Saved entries

(* ===== verification/Fingerprint.v ===== *)
(** * Error fingerprints: internal/core/fingerprint.go

    The regular-expression engine, Unicode case folding and SHA-256 are Go's
    standard library: [GoLib] names the calls the source makes, and the patterns
    and their order are the source's own. *)

From Stdlib Require Import Ascii.
From stdpp Require Import pretty.
From S2P Require Import Prelude Types Text.

Class GoLib := {
  (** strings.ToLower *)
  ToLower : string → string;
  (** strings.TrimSpace *)
  TrimSpace : string → string;
  (** regexp.MustCompile(pattern).ReplaceAllString(src, repl) *)
  ReplaceAllString : string → string → string → string;
  (** sha256.Sum256 *)
  Sum256 : bytes → bytes
}.

(** What is used of SHA-256: a digest is 32 bytes. *)
Class GoLibLaws `{GoLib} : Prop := {
  Sum256_length : ∀ l, length (Sum256 l) = 32;
  Sum256_bytes : ∀ l, Forall byte (Sum256 l)
}.

Definition uuidPattern : string :=
  "[0-9a-f]{8}-[0-9a-f]{4}-[0-9a-f]{4}-[0-9a-f]{4}-[0-9a-f]{12}".
Definition emailPattern : string := "[a-z0-9._%+-]+@[a-z0-9.-]+\.[a-z]{2,}".
Definition urlPattern : string := "[a-z][a-z0-9+.-]*://[^\s" +:+ quote +:+ "']+".
Definition hexPattern : string := "\b(?:0x)?[0-9a-f]{8,}\b".
Definition quotedPattern : string :=
  "(^|[^\pL\pN_])(?:'[^']*'|" +:+ quote +:+ "[^" +:+ quote +:+ "]*" +:+ quote +:+ ")".
Definition numberPattern : string := "[-+]?[0-9]+(?:[.:,][0-9]+)*".
Definition spacePattern : string := "\s+".

Definition fingerprintPrefix : string := "v1".
Definition fingerprintSep : string := String (ascii_of_N 31) "".
Definition maxNormalizedMessage : nat := 512.
Definition fingerprintLen : nat := 16.

(** The wire form of an error class. *)
Definition ErrorClass_string (c : ErrorClass) : string :=
  match c with
  | ErrorTransient => "transient" | ErrorPermanent => "permanent"
  | ErrorValidation => "validation" | ErrorTimeout => "timeout"
  | ErrorClassOther s => s
  end.

Section fingerprint.
Context `{GoLib}.

Definition NormalizeErrorMessage (message : string) : string :=
  let s := ToLower message in
  let s := ReplaceAllString uuidPattern s "<uuid>" in
  let s := ReplaceAllString emailPattern s "<email>" in
  let s := ReplaceAllString urlPattern s "<url>" in
  let s := ReplaceAllString hexPattern s "<hex>" in
  let s := ReplaceAllString quotedPattern s "${1}<q>" in
  let s := ReplaceAllString numberPattern s "<n>" in
  let s := ReplaceAllString spacePattern s " " in
  truncate (TrimSpace s) maxNormalizedMessage.

(** hex.EncodeToString. *)
Definition EncodeToString (l : bytes) : string :=
  string_of (l ≫= λ b, [N_of_ascii (hex_digit (b / 16)); N_of_ascii (hex_digit (b mod 16))]).

Definition fingerprintText (kind : string) (class : ErrorClass) (text : string) : string :=
  EncodeToString (take (fingerprintLen `div` 2)
    (Sum256 (bytes_of (fingerprintPrefix +:+ fingerprintSep +:+ kind +:+ fingerprintSep +:+
       ErrorClass_string class +:+ fingerprintSep +:+ text)))).

Definition ErrorFingerprint (kind : string) (class : ErrorClass) (message : string) : string :=
  fingerprintText kind class (NormalizeErrorMessage (truncate message maxErrorMessage)).

(** [cause] is the [ErrorFingerprinter] value of the error's chain, if any. *)
Definition fingerprintOf (kind : string) (class : ErrorClass) (storedMessage : string)
    (cause : option string) : string :=
  match cause with
  | Some custom =>
    if is_empty custom then fingerprintText kind class (NormalizeErrorMessage storedMessage)
    else fingerprintText kind class ("custom" +:+ fingerprintSep +:+ custom)
  | None => fingerprintText kind class (NormalizeErrorMessage storedMessage)
  end.

End fingerprint.

Definition failedOutcome (o : RunOutcome) : bool :=
  match o with OutcomeError | OutcomeTimeout => true | _ => false end.

Definition lower_hex (c : N) : bool := between 48 57 c || between 97 102 c.
Definition validFingerprint (s : string) : bool :=
  (String.length s =? fingerprintLen) && forallb lower_hex (bytes_of s).

(** ** Facts *)

Lemma hex_digit_lower n : (n < 16)%N → lower_hex (N_of_ascii (hex_digit n)) = true.
Proof.
  intros Hn. unfold hex_digit, lower_hex, between.
  destruct (n <? 10)%N eqn:E; rewrite N_ascii_embedding by (lia || (apply N.ltb_lt in E; lia)).
  - apply N.ltb_lt in E. apply orb_true_iff. left. apply andb_true_iff. rewrite !N.leb_le. lia.
  - apply N.ltb_ge in E. apply orb_true_iff. right. apply andb_true_iff. rewrite !N.leb_le. lia.
Qed.

Lemma EncodeToString_bytes l :
  bytes_of (EncodeToString l) =
  l ≫= λ b, [N_of_ascii (hex_digit (b / 16)); N_of_ascii (hex_digit (b mod 16))].
Proof.
  apply bytes_of_string_of. apply Forall_forall.
  intros x (b & Hx & _)%list_elem_of_bind.
  rewrite !elem_of_cons, elem_of_nil in Hx.
  destruct Hx as [->|[->|[]]]; apply N_ascii_bounded.
Qed.

Lemma EncodeToString_shape l :
  Forall byte l →
  String.length (EncodeToString l) = 2 * length l ∧
  forallb lower_hex (bytes_of (EncodeToString l)) = true.
Proof.
  intros Hl. rewrite <-length_bytes_of, EncodeToString_bytes.
  induction Hl as [|b l Hb Hl [IH1 IH2]]; [done|]. unfold byte in Hb. rewrite bind_cons. split.
  - rewrite length_app, IH1. simpl. lia.
  - rewrite forallb_app, IH2. cbn [forallb]. rewrite !hex_digit_lower; [done| |].
    + apply N.mod_lt. lia.
    + apply N.Div0.div_lt_upper_bound. lia.
Qed.

Section fingerprint_facts.
Context `{GoLibLaws}.

Lemma fingerprintText_valid kind class text :
  validFingerprint (fingerprintText kind class text) = true.
Proof.
  unfold validFingerprint, fingerprintText.
  set (d := Sum256 _). pose proof (Sum256_length _ : length d = 32) as Hlen.
  destruct (EncodeToString_shape (take (fingerprintLen `div` 2) d)) as [H1 H2].
  { apply Forall_take, Sum256_bytes. }
  rewrite H1, H2, length_take, Hlen. reflexivity.
Qed.

(** Every fingerprint a run stores has the shape [validFingerprint] checks, and
    ErrorFingerprint of a message agrees with what a run that failed with it
    stores, whether it is computed from the whole message or from the message
    as the run stored it. *)
Theorem fingerprint_correct kind class message cause :
  validFingerprint (fingerprintOf kind class message cause) = true ∧
  ErrorFingerprint kind class message =
    fingerprintOf kind class (truncate message maxErrorMessage) None ∧
  ErrorFingerprint kind class (truncate message maxErrorMessage) =
    ErrorFingerprint kind class message.
Proof.
  split_and!.
  - unfold fingerprintOf. repeat case_match; apply fingerprintText_valid.
  - done.
  - unfold ErrorFingerprint. do 2 f_equal.
    unfold truncate at 1. rewrite bytes_of_truncate. unfold truncate_bytes at 1.
    pose proof (truncate_length message maxErrorMessage) as Hl.
    rewrite <-length_bytes_of, bytes_of_truncate in Hl. apply Nat.leb_le in Hl.
    rewrite Hl. done.
Qed.
End fingerprint_facts.

(** A digest of the right shape, to instantiate [GoLib]. *)
Definition toy_golib : GoLib :=
  {| ToLower s := s; TrimSpace s := s; ReplaceAllString _ src _ := src;
     Sum256 l := replicate 32 (N.of_nat (length l) mod 256)%N |}.
#[local] Existing Instance toy_golib.
Lemma toy_golib_laws : @GoLibLaws toy_golib.
Proof.
  split; intros l; simpl; [done|].
  repeat constructor; apply N.mod_lt; lia.
Qed.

→ REQUIRED WORK
From the line holding "destruct Hx as" to the line holding "induction Hl as", inclusive, restate each line above exactly as written.

→ EXERCISE SOLUTION
  destruct Hx as [->|[->|[]]]; apply N_ascii_bounded.
Qed.

Lemma EncodeToString_shape l :
  Forall byte l →
  String.length (EncodeToString l) = 2 * length l ∧
  forallb lower_hex (bytes_of (EncodeToString l)) = true.
Proof.
  intros Hl. rewrite <-length_bytes_of, EncodeToString_bytes.
  induction Hl as [|b l Hb Hl [IH1 IH2]]; [done|]. unfold byte in Hb. rewrite bind_cons. split.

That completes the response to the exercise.